Is Europe’s regulatory zeitgeist shifting? Friedrich Merz, the German chancellor, strode into last week’s European Industry Summit declaring that overregulation was stifling economic growth, in turn sapping the continent’s geopolitical clout. His prescription was for a “regulatory clean slate”. Rule trims or regulatory consultations just won’t cut it any more. What is needed, Merz claimed, is a new mindset aiming to “deregulate every sector.”
European leaders have these competitiveness spasms pretty regularly. Usually their revealed preference for extensive regulation wins out once the trade-offs bite and the interest groups mobilise. Still, this time may be different. Energy shocks, US technological outperformance, and the Russian threat have concentrated minds. Even Sir Keir Starmer — when he’s not adding new employment “rights” — bemoans how long our infrastructure projects take, urging British regulators to reprioritise growth here.
The acid test, of course, is not whether politicians can say “deregulation” without choking. It is whether they can really deliver it. On that front, European governments might consult Federico Sturzenegger, President Milei’s minister for deregulation and state reform. In a December lecture, he described how he stripped out so many rules in Argentina that his own team struggles to count them. While Argentina had plenty of low-hanging fruit, his three core lessons are worth understanding here.
First, Sturzenegger reminds us that politics is a paperwork sport. Governments can set ambitions and promises, but the real action is in legislative and regulatory drafting and revision, where interest groups and stakeholders often pair up with bureaucracies to water down reform.
The implication is that real deregulation starts in opposition. You need specialist teams drafting the statute-book language in advance, making line edits of repeals, replacements, and hard rewrites of regulators’ statutory duties. Leave it until you are in office talking about “a plan” or “a consultation” and you have already lost. What emerges from the Whitehall machine will be the compromise reflecting both civil service orthodoxy and stakeholder special pleading.
Second, as with tax reform, picking fights with one sector or group at a time for deregulation will ensure failure. Sturzenegger compares interest groups to the velociraptors in Jurassic Park, constantly testing your fences for weakness. If reform drips out industry by industry, incumbents co-ordinate, opponents pick off proposals and you spend political capital dying in committee rooms.
The answer is to deregulate lots of provisions and sectors simultaneously. That thins any media campaigns, disorients your opposition, and flips the political economy. Once rules are being shed and entrants and consumers benefit, the incentive becomes to fight for stripping others’ privileges away. As such, deregulation becomes a virtuous circle.
Finally, in prioritising reforms, Sturzenegger suggests reviewing price signals. In Argentina, a basic Toyota Yaris cost roughly the price of a Tesla in the US. That screamed that import restrictions, taxes and licensing were having crushing effects on Argentine consumers.

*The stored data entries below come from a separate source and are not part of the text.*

(** X15: a mesh with nothing to correct comes back as an equal copy: when
    no face is marked under the mode, the call returns a new array that
    holds the input faces, in order and unchanged. *)
Theorem well_oriented_mesh_is_copied
    volume verts faces spacing gd m s vs fs grads :
  heap s !! verts = Some (Verts vs) →
  heap s !! faces = Some (Faces fs) →
  gradient volume spacing = Ok grads →
  selected gd = Some m →
  well_oriented m grads vs fs = true →
  ∃ l s',
    correct_mesh_orientation volume verts faces spacing gd s = (Ok l, s') ∧
    l ≠ faces ∧
    heap s' !! l = Some (Faces fs).
Proof.
  intros Hverts Hfaces Hgrad Hsel Hwell.
  unfold well_oriented, dots in Hwell.
  destruct (Np.take vs fs) as [ts|e] eqn:Hts; simpl in Hwell; [|discriminate].
  rewrite (OrientationFacts.run_correct_mesh_orientation
             _ _ _ _ _ _ vs fs grads ts Hverts Hfaces Hgrad Hts).
  rewrite Hsel. cbv zeta.
  assert (Hfresh : heap s !! fresh (dom (heap s)) = None)
    by apply not_elem_of_dom, is_fresh.
  eexists _, _. split; [reflexivity|]. split; [congruence|]. cbn [heap].
  rewrite orient_nothing_marked; [apply lookup_insert_eq | | exact Hwell].
  rewrite length_map. eapply NpFacts.take_length, Hts.
Qed.

End OrientationExtras.

Lemma well_oriented_mesh_is_copied_witness :
  ∃ l s',
    correct_mesh_orientation (lib := Examples.ramp) Examples.ramp_volume 1 2
      Examples.unit_spacing "descent"
      (Examples.mesh_state Examples.tetra_verts Examples.oriented_faces)
    = (Ok l, s') ∧
    l ≠ 2%positive ∧
    heap s' !! l = Some (Faces Examples.oriented_faces).
Proof.
  apply (well_oriented_mesh_is_copied (lib := Examples.ramp)
           Examples.ramp_volume 1 2 Examples.unit_spacing "descent" Descent
           (Examples.mesh_state Examples.tetra_verts Examples.oriented_faces)
           Examples.tetra_verts Examples.oriented_faces Examples.ramp_fields);
    vm_compute; reflexivity.
Defined.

Britain’s product markets rarely throw up such glaring inefficiencies, but our land and energy costs do certainly scream regulatory scarcity. An acre of farmland can trade for a five-figure sum. Grant it residential planning permission and the value can jump to millions. That uplift is the capitalised value of planning permission under scarcity.
True, Britain has different problems than Argentina overall. Our product and labour markets start freer. We have many independent regulators with wide discretion. We also have important meta-laws — like equalities duties — that make pre-writing harder and sloppy reform litigable.
But these only enhance Sturzenegger’s case for doing your homework early. Argentina went from a thicket of controls to being, in some areas like rental markets, more liberal than Britain. This reflected a principled commitment to liberalisation, but with a clear method to match that ambition.
Merz is right that European countries will not grow significantly faster just by nibbling at the margins. Yet, unless we heed Sturzenegger’s warnings about process and prioritisation, “deregulation” will remain a buzzword rather than an outcome.